Suppose we have a k-hypercube $$(Q_k)$$ where $$k$$ is an odd integer.

Define $$F(A)$$ for $$A \subseteq V$$ as the set of all vertices such that has odd number of edges to the set $$A$$.

Is it true that $$F(F(A)) = A$$?

Yes, let $$M$$ be the adjacency matrix of $$Q_k$$ over $$F_2$$, $$V$$ be the $$F_2$$-vector space with basis $$(v_u)$$ indexed by the vertex set of $$Q_k$$, denote $$v_A=\sum_{u\in A}v_u$$. We see that $$Mv_A=v_{F(A)}$$ so $$v_{F(F(A))}=M^2v_A$$, we just need to prove that $$M^2$$ is an identify matrix. The $$(u,w)$$ entry of $$M^2$$ is the number of walks of length $$2$$ from $$u$$ to $$w$$, when in $$F_2$$, it is $$0$$ if there are an even number of such walks and $$1$$ if otherwise:

-If $$u=w$$, there is $$k$$ walks of length $$2$$, go from $$u$$ to one of the adjacency vertex of $$u$$, and go back to $$u$$, because $$k$$ is odd, the $$(u,u)$$ entry is $$1$$.

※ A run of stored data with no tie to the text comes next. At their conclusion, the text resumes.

Definition hmacShaKeyImpl_Decrypt {T : DataType} (h : hmacShaKeyImpl) (_ : data T) : result (data T) :=
  Err ErrUnsupportedMethod.

(** *** ecdsa.go *)

Record ecdsaPrivateKey : Type :=
  { priv_privateKey : ecdsa_PrivateKey; priv_algorithm : Algorithm }.

Record ecdsaPublicKey : Type :=
  { pub_publicKey : ecdsa_PublicKey; pub_algorithm : Algorithm }.

Definition ecdsaPrivateKey_AlgorithmType (e : ecdsaPrivateKey) : AlgorithmType :=
  GetTypeByAlgorithm (priv_algorithm e).

(** The composite literal names [publicKey] only: [algorithm] keeps the zero
    value of its type. *)
Definition ecdsaPrivateKey_PublicKey (e : ecdsaPrivateKey) : result ecdsaPublicKey :=
  Ok {| pub_publicKey := ecdsa_public (priv_privateKey e); pub_algorithm := 0 |}.

(** [privateKey.Sign(rand.Reader, toBytes(msg), crypto.SHA256)] signs its
    second argument as the digest. *)
Definition ecdsaPrivateKey_Sign {T : DataType} (e : ecdsaPrivateKey)
    (msg : data T) (rnd : RandReader) : result (data T) :=
  payload ← on_err (Wrapped "sign error: ")
              (ecdsa_Sign (priv_privateKey e) rnd (toBytes msg));
  let data := strconv_Itoa (priv_algorithm e) +:+ "." +:+
              base64_StdEncoding_EncodeToString payload in
  Ok (T_of_bytes (bytes_of_string data)).

Definition ecdsaPrivateKey_Verify {T : DataType} (e : ecdsaPrivateKey) (_ _ : data T) : bool :=
  false.

Definition ecdsaPrivateKey_Encrypt {T : DataType} (e : ecdsaPrivateKey) (_ : data T) : result (data T) :=
  Err ErrUnsupportedMethod.

Definition ecdsaPrivateKey_Decrypt {T : DataType} (e : ecdsaPrivateKey) (_ : data T) : result (data T) :=
  Err ErrUnsupportedMethod.

Definition ecdsaPublicKey_AlgorithmType (e : ecdsaPublicKey) : AlgorithmType :=
  GetTypeByAlgorithm (pub_algorithm e).

Definition ecdsaPublicKey_PublicKey (e : ecdsaPublicKey) : result ecdsaPublicKey :=
  Ok e.

Definition ecdsaPublicKey_Sign {T : DataType} (e : ecdsaPublicKey) (_ : data T) : result (data T) :=
  Err ErrUnsupportedMethod.

(** The envelope is split out of [msg]; [digest] goes to [VerifyASN1] whole. *)
Definition ecdsaPublicKey_Verify {T : DataType} (e : ecdsaPublicKey) (msg digest : data T) : bool :=
  let dataBytes := toString msg in
  match strings_SplitN dataBytes "." 2 with
  | [part0; part1] =>
      match strconv_Atoi part0 with
      | Ok typ =>
          if negb (typ =? pub_algorithm e) then false
          else ecdsa_VerifyASN1 (pub_publicKey e) (toBytes msg) (toBytes digest)
      | _ => false
      end
  | _ => false
  end.

Definition ecdsaPublicKey_Encrypt {T : DataType} (e : ecdsaPublicKey) (_ : data T) : result (data T) :=
  Err ErrUnsupportedMethod.

Definition ecdsaPublicKey_Decrypt {T : DataType} (e : ecdsaPublicKey) (_ : data T) : result (data T) :=
  Err ErrUnsupportedMethod.

(** *** crypto.go: the [Key] interface and its five implementations *)

Inductive Key : Type :=
| Key_aesCbc (a : aesCbcKeyImpl)
| Key_aesGcm (a : aesGcmKeyImpl)
| Key_hmacSha (h : hmacShaKeyImpl)
| Key_ecdsaPrivate (e : ecdsaPrivateKey)
| Key_ecdsaPublic (e : ecdsaPublicKey).

Definition Key_AlgorithmType (k : Key) : AlgorithmType :=
  match k with
  | Key_aesCbc a => aesCbcKeyImpl_AlgorithmType a
  | Key_aesGcm a => aesGcmKeyImpl_AlgorithmType a
  | Key_hmacSha h => hmacShaKeyImpl_AlgorithmType h
  | Key_ecdsaPrivate e => ecdsaPrivateKey_AlgorithmType e
  | Key_ecdsaPublic e => ecdsaPublicKey_AlgorithmType e
  end.

Definition Key_PublicKey (k : Key) : result Key :=
  match k with
  | Key_aesCbc _ | Key_aesGcm _ | Key_hmacSha _ => Err ErrUnsupportedMethod
  | Key_ecdsaPrivate e => pub ← ecdsaPrivateKey_PublicKey e; Ok (Key_ecdsaPublic pub)
  | Key_ecdsaPublic e => pub ← ecdsaPublicKey_PublicKey e; Ok (Key_ecdsaPublic pub)
  end.

Definition Key_Sign {T : DataType} (k : Key) (msg : data T) (rnd : RandReader) : result (data T) :=
  match k with
  | Key_aesCbc a => aesCbcKeyImpl_Sign a msg
  | Key_aesGcm a => aesGcmKeyImpl_Sign a msg
  | Key_hmacSha h => hmacShaKeyImpl_Sign h msg
  | Key_ecdsaPrivate e => ecdsaPrivateKey_Sign e msg rnd
  | Key_ecdsaPublic e => ecdsaPublicKey_Sign e msg
  end.

Definition Key_Verify {T : DataType} (k : Key) (msg digest : data T) : bool :=
  match k with
  | Key_aesCbc a => aesCbcKeyImpl_Verify a msg digest
  | Key_aesGcm a => aesGcmKeyImpl_Verify a msg digest
  | Key_hmacSha h => hmacShaKeyImpl_Verify h msg digest
  | Key_ecdsaPrivate e => ecdsaPrivateKey_Verify e msg digest
  | Key_ecdsaPublic e => ecdsaPublicKey_Verify e msg digest
  end.

Definition Key_Encrypt {T : DataType} (k : Key) (plaintext : data T) (rnd : RandReader) : result (data T) :=
  match k with
  | Key_aesCbc a => aesCbcKeyImpl_Encrypt a plaintext rnd
  | Key_aesGcm a => aesGcmKeyImpl_Encrypt a plaintext rnd
  | Key_hmacSha h => hmacShaKeyImpl_Encrypt h plaintext
  | Key_ecdsaPrivate e => ecdsaPrivateKey_Encrypt e plaintext
  | Key_ecdsaPublic e => ecdsaPublicKey_Encrypt e plaintext
  end.

Definition Key_Decrypt {T : DataType} (k : Key) (ciphertext : data T) : result (data T) :=
  match k with
  | Key_aesCbc a => aesCbcKeyImpl_Decrypt a ciphertext
  | Key_aesGcm a => aesGcmKeyImpl_Decrypt a ciphertext
  | Key_hmacSha h => hmacShaKeyImpl_Decrypt h ciphertext
  | Key_ecdsaPrivate e => ecdsaPrivateKey_Decrypt e ciphertext
  | Key_ecdsaPublic e => ecdsaPublicKey_Decrypt e ciphertext
  end.

(** [aesKeyImportImpl.KeyImport] *)
Definition aesKeyImportImpl_KeyImport (raw : any) (alg : Algorithm) : result Key :=
  key ← checkAndConvertKey raw;
  keyLen ←
    (if (alg =? AesCbc128) || (alg =? AesGcm128) then Ok (128 / 8)
     else if (alg =? AesCbc192) || (alg =? AesGcm192) then Ok (192 / 8)
     else if (alg =? AesCbc256) || (alg =? AesGcm256) then Ok (256 / 8)
     else Panic "unhandled default case");
  let key :=
    if negb (Z.of_nat (length key) =? keyLen)
    then pbkdf2_Key key key 1000 keyLen
    else key in
  if (alg =? AesCbc128) || (alg =? AesCbc192) || (alg =? AesCbc256)
  then Ok (Key_aesCbc {| cbc_algorithm := alg; cbc_key := key |})
  else if (alg =? AesGcm128) || (alg =? AesGcm192) || (alg =? AesGcm256)
  then Ok (Key_aesGcm {| gcm_algorithm := alg; gcm_key := key |})
  else Err (errors_New ("unsupported aes algorithm: " +:+ GetTypeByAlgorithm alg)).

(** [hmacShaKeyImportImpl.KeyImport] *)
Definition hmacShaKeyImportImpl_KeyImport (raw : any) (alg : Algorithm) : result Key :=
  key ← checkAndConvertKey raw;
  if (alg =? HmacSha256) || (alg =? HmacSha512)
  then Ok (Key_hmacSha {| hmac_key := key; hmac_algorithm := alg |})
  else Err (errors_New ("unsupported aes algorithm: " +:+ GetTypeByAlgorithm alg)).

(** [KeyImport]: the importer is chosen by the algorithm before the material
    is looked at; [%v] prints an [Algorithm] as its decimal number. *)
Definition KeyImport (raw : any) (alg : Algorithm) : result Key :=
  if (alg =? HmacSha256) || (alg =? HmacSha512)
  then hmacShaKeyImportImpl_KeyImport raw alg
  else if (alg =? AesCbc128) || (alg =? AesCbc192) || (alg =? AesCbc256)
          || (alg =? AesGcm128) || (alg =? AesGcm192) || (alg =? AesGcm256)
  then aesKeyImportImpl_KeyImport raw alg
  else Err (errors_New ("not found key importer: " +:+ strconv_Itoa alg)).

End Package.

(** ** Package [argon2] *)

(** [golang.org/x/crypto/argon2]: the two derivations, from password, salt,
    time, memory, threads and key length. *)
Class Argon2 : Type := {
  argon2i_derive : list byte -> list byte -> Z -> Z -> Z -> Z -> list byte;
  argon2id_derive : list byte -> list byte -> Z -> Z -> Z -> Z -> list byte
}.

Module argon2.

(** Modelled from the spec: the package [types] is not among the sources; its
    [Algorithm] is written to the envelope with [WriteString] and compared
    with the text before the first ["."], so it is a string. *)
Definition types_Algorithm : Type := string.

(** Modelled from the spec: the package [utils] is not among the sources
    either.  Its [RandomSize], [ToBytes] and [ToString] are taken to be the
    helpers of the same names of the package [crypto]: fresh bytes of the
    secure random source, and, for a [[]byte] or a [string], the exact
    conversions between the two representations. *)
Definition utils_RandomSize (r : RandReader) (len : Z) : result (list byte) :=
  randomSize r len.
Definition utils_ToBytes {T : DataType} (s : data T) : list byte := toBytes s.
Definition utils_ToString {T : DataType} (b : data T) : string := toString b.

-If $$d(u,w)=1$$ or $$d(u,w)>2$$, there is no walks of length $$2$$ from $$u$$ to $$w$$, so the $$(u,w)$$ entry is $$0$$.

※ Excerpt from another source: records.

(** A run of white space, at least one character. *)
Definition whites (s : string) : Prop := s <> EmptyString /\ blank s = true.

Definition noQuotes (s : string) : bool := forallb Regex.notQuote (chars s).

(** An opening-target clause naming [x]: the words tell and application in
    any case, each followed by white space, then [x] between two quote
    characters, where [x] is not empty and holds no quote character. *)
Inductive OpeningClause (x : string) : string -> Prop :=
| OpeningClause_intro (t w1 a w2 : string) (q1 q2 : ascii) :
    ciEq t "tell" -> whites w1 -> ciEq a "application" -> whites w2 ->
    Regex.isQuote q1 = true -> Regex.isQuote q2 = true ->
    x <> EmptyString -> noQuotes x = true ->
    OpeningClause x
      (t ++ w1 ++ a ++ w2 ++ String q1 (x ++ String q2 EmptyString)).

(** Some opening-target clause in the script names the application, up to
    case. *)
Definition namesApp (script app : string) : Prop :=
  exists pre clause post x,
    script = pre ++ clause ++ post /\ OpeningClause x clause /\ ciEq x app.

(** The same, decided by trying the pattern at every index. *)
Fixpoint anyClause (p : string -> bool) (s : string) : bool :=
  match Regex.tellAt s with
  | Some (x, _) => p x
  | None => false
  end ||
  match s with
  | EmptyString => false
  | String _ r => anyClause p r
  end.

Definition namesAppb (script app : string) : bool :=
  anyClause (fun x => String.eqb (JS.toLowerCase x) (JS.toLowerCase app)) script.

(** All 256 code units. *)
Definition allAscii : list ascii := map ascii_of_nat (seq 0 256).

(** The input has no first character, or one that [p] refuses. *)
Definition headFails (p : ascii -> bool) (s : string) : Prop :=
  match s with
  | EmptyString => True
  | String c _ => p c = false
  end.

(** *** Words for the further properties *)

(** Reading the body of a string literal, from just after its opening
    double quote: a backslash takes the next character as it is, the
    letter n after a backslash standing for a line feed; a double quote
    that no backslash protects closes the literal.  The result is the text
    read and what follows the closing quote. *)
Definition unescapeChar (d : ascii) : ascii :=
  if Ascii.eqb d "n"%char then JS.LF else d.

Fixpoint readLiteral (s : string) : option (string * string) :=
  match s with
  | EmptyString => None
  | String c r =>
      if Ascii.eqb c JS.DQUOTE then Some (EmptyString, r)
      else if Ascii.eqb c JS.BACKSLASH then
        match r with
        | EmptyString => None
        | String d r' =>
            match readLiteral r' with
            | Some (t, rest) => Some (String (unescapeChar d) t, rest)
            | None => None
            end
        end
      else
        match readLiteral r with
        | Some (t, rest) => Some (String c t, rest)
        | None => None
        end
  end.

(** The characters that [escapeAppleScriptString] rewrites. *)
Definition isSpecial (c : ascii) : bool :=
  Ascii.eqb c JS.BACKSLASH || Ascii.eqb c JS.DQUOTE.

Definition countIf (p : ascii -> bool) (s : string) : nat :=
  List.length (filter p (chars s)).

(** No forbidden pattern is found in a text. *)
Definition clean (s : string) : bool :=
  match findForbiddenPattern s with
  | None => true
  | Some _ => false
  end.

(** A character that, up to case, occurs in some pattern of the list. *)
Definition patternChar (patterns : list string) (c : ascii) : bool :=
  existsb
    (fun p => existsb (Ascii.eqb (JS.lowerChar c)) (chars (JS.toLowerCase p)))
    patterns.

(** The number of engine processes spawned along a trace. *)
Definition spawnCount (tr : list Event) : nat :=
  List.length (filter isSpawn tr).

(** The engine promise is fulfilled with [out] by the deadline. *)
Definition fulfilsWithin (p : Promise) (ms : Z) (out : string) : Prop :=
  exists at_ms, p = Settles at_ms (Ok out) /\ at_ms <= ms.

(** The engine promise is rejected with [msg] by the deadline. *)
Definition rejectsWithin (p : Promise) (ms : Z) (msg : string) : Prop :=
  exists at_ms, p = Settles at_ms (Throw msg) /\ at_ms <= ms.

(** The pairs of class name and code of the errors of errors.ts that
    [executeScript] can throw. *)
Definition EXECUTION_ERRORS : list (string * string) :=
  [("SecurityError", "SECURITY_VIOLATION");
   ("ExecutionTimeoutError", "EXECUTION_TIMEOUT");
   ("PermissionError", "PERMISSION_DENIED");
   ("AppNotFoundError", "APP_NOT_FOUND");
   ("ScriptExecutionError", "SCRIPT_EXECUTION_ERROR")].

Definition PERMISSION_KEYWORDS : list string :=
  ["not allowed"; "authorization"; "not authorized"; "permission denied";
   "access denied"; "not permitted"].

Definition NOT_FOUND_KEYWORDS : list string :=
  ["application isn't running"; "application is not running";
   "can't get application"; "no application"].

(** The calls and the sleeps of a run of [retry]. *)
Definition callsOf (tr : list RetryEvent) : list nat :=
  flat_map (fun ev => match ev with Called k => [k] | Delayed _ => [] end) tr.

Definition delaysOf (tr : list RetryEvent) : list Z :=
  flat_map (fun ev => match ev with Called _ => [] | Delayed ms => [ms] end) tr.

(** The first [n] sleeps of the backoff schedule that starts at [d]. *)
Fixpoint backoff (maxDelay mult : Z) (n : nat) (d : Z) : list Z :=
  match n with
  | O => []
  | S k => Z.min d maxDelay :: backoff maxDelay mult k (d * mult)
  end.

(** The fixed text of the script of [generateCreateNoteScript], between
    the three escaped fields. *)
Definition noteSeg0 : string :=
  "tell application " ++ JS.quoted "Notes" ++ LFs ++
  "    set targetFolder to folder ".

Definition noteSeg1 : string :=
  LFs ++
  "    set newNote to make new note at targetFolder with properties {body:"
  ++ String JS.DQUOTE "<h1".

Definition noteSeg2 : string := "/h1><div".

Definition noteSeg3 : string :=
  "/div>" ++ String JS.DQUOTE "}" ++ LFs ++
  "    return id of newNote & " ++ JS.quoted "|" ++ " & name of newNote & "
  ++ JS.quoted "|" ++ " & name of targetFolder" ++ LFs ++ "end tell".

Definition createNoteText (folder' title' body' : string) : string :=
  noteSeg0 ++ String JS.DQUOTE (folder' ++ String JS.DQUOTE (noteSeg1 ++
  String ">" (title' ++ String "<" (noteSeg2 ++
  String ">" (body' ++ String "<" noteSeg3))))).

(** The script of [testAppAccess] with its template trimmed. *)
Definition accessText (appName : string) : string :=
  "tell application " ++ String JS.DQUOTE EmptyString ++ appName ++
  String JS.DQUOTE (LFs ++ "  return " ++ JS.quoted "success" ++ LFs ++ "end tell").

(** *** Words for patterns across fixed text *)

(** Two texts differ at some index that both have. *)
Fixpoint clashes (v s : string) : bool :=
  match v, s with
  | String c v', String d s' => if Ascii.eqb c d then clashes v' s' else true
  | _, _ => false
  end.

(** The suffixes of a text that are not empty, and of those the ones that
    are not the whole text. *)
Fixpoint suffixes (s : string) : list string :=
  match s with
  | EmptyString => []
  | String _ r => s :: suffixes r
  end.

Definition properSuffixes (p : string) : list string :=
  match p with
  | EmptyString => []
  | String _ r => suffixes r
  end.

(** [p] starts with all of [X] and goes on, with at least one character,
    into [B]. *)
Fixpoint cross (p X B : string) : bool :=
  match X with
  | EmptyString => negb (String.eqb p EmptyString) && prefix p B
  | String x X' =>
      match p with
      | EmptyString => false
      | String p0 p' => Ascii.eqb p0 x && cross p' X' B
      end
  end.

(** [p] occurs in [A ++ B] across the seam. *)
Fixpoint straddles (p A B : string) : bool :=
  match A with
  | EmptyString => false
  | String _ A' => cross p A B || straddles p A' B
  end.

(** No occurrence of [p] can touch the fixed text [S], whatever stands
    before and after it. *)
Definition sepSafeFor (p S : string) : bool :=
  forallb (fun v => clashes v S) (properSuffixes p) &&
  negb (JS.includes S p) &&
  forallb (fun X => clashes X p) (suffixes S).

Definition sepSafe (S : string) : bool :=
  forallb (fun p => sepSafeFor (JS.toLowerCase p) (JS.toLowerCase S))
          FORBIDDEN_PATTERNS.

(** [c.repeat(n)]. *)
Fixpoint repeatChar (c : ascii) (n : nat) : string :=
  match n with
  | O => EmptyString
  | S k => String c (repeatChar c k)
  end.

(** *** Words for the templates of the Notes scripts *)

(** Fields woven between the pieces of fixed text that follow them. *)
Fixpoint weaveTail (fields segs : list string) : string :=
  match fields, segs with
  | f :: fields', s :: segs' => f ++ s ++ weaveTail fields' segs'
  | _, _ => EmptyString
  end.

Definition weave (segs fields : list string) : string :=
  match segs with
  | [] => EmptyString
  | s0 :: segs' => s0 ++ weaveTail fields segs'
  end.

(** [s.split(m)] for a one-character separator. *)
Fixpoint splitOn (m : ascii) (s : string) : list string :=
  match s with
  | EmptyString => [EmptyString]
  | String c r =>
      if Ascii.eqb c m then EmptyString :: splitOn m r
      else match splitOn m r with
           | [] => [String c EmptyString]
           | x :: l => String c x :: l
           end
  end.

-If $$d(u,w)=2$$, there are $$2$$ walks of length $$2$$ from $$u$$ to $$w$$, so the $$(u,w)$$ entry is also $$0$$.

So $$M^2$$ is the identify matrix as we want.

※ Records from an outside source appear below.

(** * Function-boundary parsers of lizard: Go-like, Go and Java grammars

    A shallow embedding of [lizard_languages/golike.py], [lizard_languages/go.py]
    and [lizard_languages/java.py].  Every state handler of the three classes is
    a function on an explicit parser state; the token-driven engine they
    inherit from ([code_reader.CodeStateMachine]) and the [context] object
    they report to are not part of these three files and are modelled in
    [Module Ctx] and [Module Engine] below. *)

From Stdlib Require Import String Ascii List ZArith Lia Bool Arith.
Import ListNotations.

Open Scope string_scope.

(** ** Python string primitives used by the handlers *)

Module Py.

(** Characters are code points below 256.  [isspace] is Python's
    [str.isspace] on that range: U+0009..U+000D, U+001C..U+0020, U+0085 and
    U+00A0. *)
Definition isspace (c : ascii) : bool :=
  let n := nat_of_ascii c in
  (((9 <=? n) && (n <=? 13)) || ((28 <=? n) && (n <=? 32))
   || (n =? 133) || (n =? 160))%nat.

Fixpoint lstrip (s : string) : string :=
  match s with
  | EmptyString => EmptyString
  | String c r => if isspace c then lstrip r else s
  end.

Fixpoint rstrip (s : string) : string :=
  match s with
  | EmptyString => EmptyString
  | String c r =>
      match rstrip r with
      | EmptyString => if isspace c then EmptyString else String c EmptyString
      | r' => String c r'
      end
  end.

(** [s.strip()] *)
Definition strip (s : string) : string := rstrip (lstrip s).

(** [sep.join(l)] *)
Definition join (sep : string) (l : list string) : string := String.concat sep l.

(** [needle in hay] for two strings: substring test. *)
Fixpoint contains (hay needle : string) : bool :=
  prefix needle hay
  || match hay with
     | EmptyString => false
     | String _ r => contains r needle
     end.

(** [x in (a, b, ...)] for a tuple of strings. *)
Definition member (x : string) (l : list string) : bool :=
  existsb (String.eqb x) l.

(** Truth value of a string: non-empty. *)
Definition truthy (s : string) : bool := negb (s =? "").

(** [brs[i]] as a one-character string. *)
Definition index (brs : string) (i : nat) : string := substring i 1 brs.

End Py.

(** ** The context collaborator *)

Module Ctx.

• A simpler (in my opinion) way to see that $M^2 = I$: notice that $M = M_1 + \cdots + M_k$ where $M_i$ sends a vertex om the hypercube to the adjacent vertex in the $e_i$-direction. Then modulo $2$ we have $M^2 = M_1^2 + \cdots + M_k^2 = I$ because it is easy to see that $M_i^2 = I$. Apr 22, 2023 at 15:13
• Lemma 1: $$\space F(U \Delta V) = F(U) \Delta F(V)$$.

Prove: By using $$S_1 = S_2 \iff S_1 \subseteq S_2 \land S_2 \subseteq S_1$$ we can prove this equality.

1. Suppose $$c \in F(U \Delta V)$$, we know $$c$$ has odd number of neighbors in $$U \Delta V$$ by the definition of $$F$$. By parity and the definition of symmetric difference we know $$c$$ has odd number of neighbors to exactly one of the $$U \setminus V$$ and $$V \setminus U$$; It means $$c$$ has odd number of neighbors in exactly one of the $$U$$ and $$V$$ which implies that $$c \in F(U) \Delta F(V)$$. This proves $$F(U \Delta V) \subseteq F(U) \Delta F(V)$$.
2. Suppose $$w \in F(U) \Delta F(V)$$, we know $$w$$ has odd number of neighbors in exactly one of the $$U$$ and $$V$$ by the definition of $$F$$ and symmetric difference; It means $$w$$ has odd number of neighbors in exactly one of the $$U \setminus V$$ and $$V \setminus U$$ which implies that $$w \in F(U \Delta V)$$. This proves $$F(U) \Delta F(V) \subseteq F(U \Delta V)$$.

By combining these two together we will have $$F(U \Delta V) = F(U) \Delta F(V)$$.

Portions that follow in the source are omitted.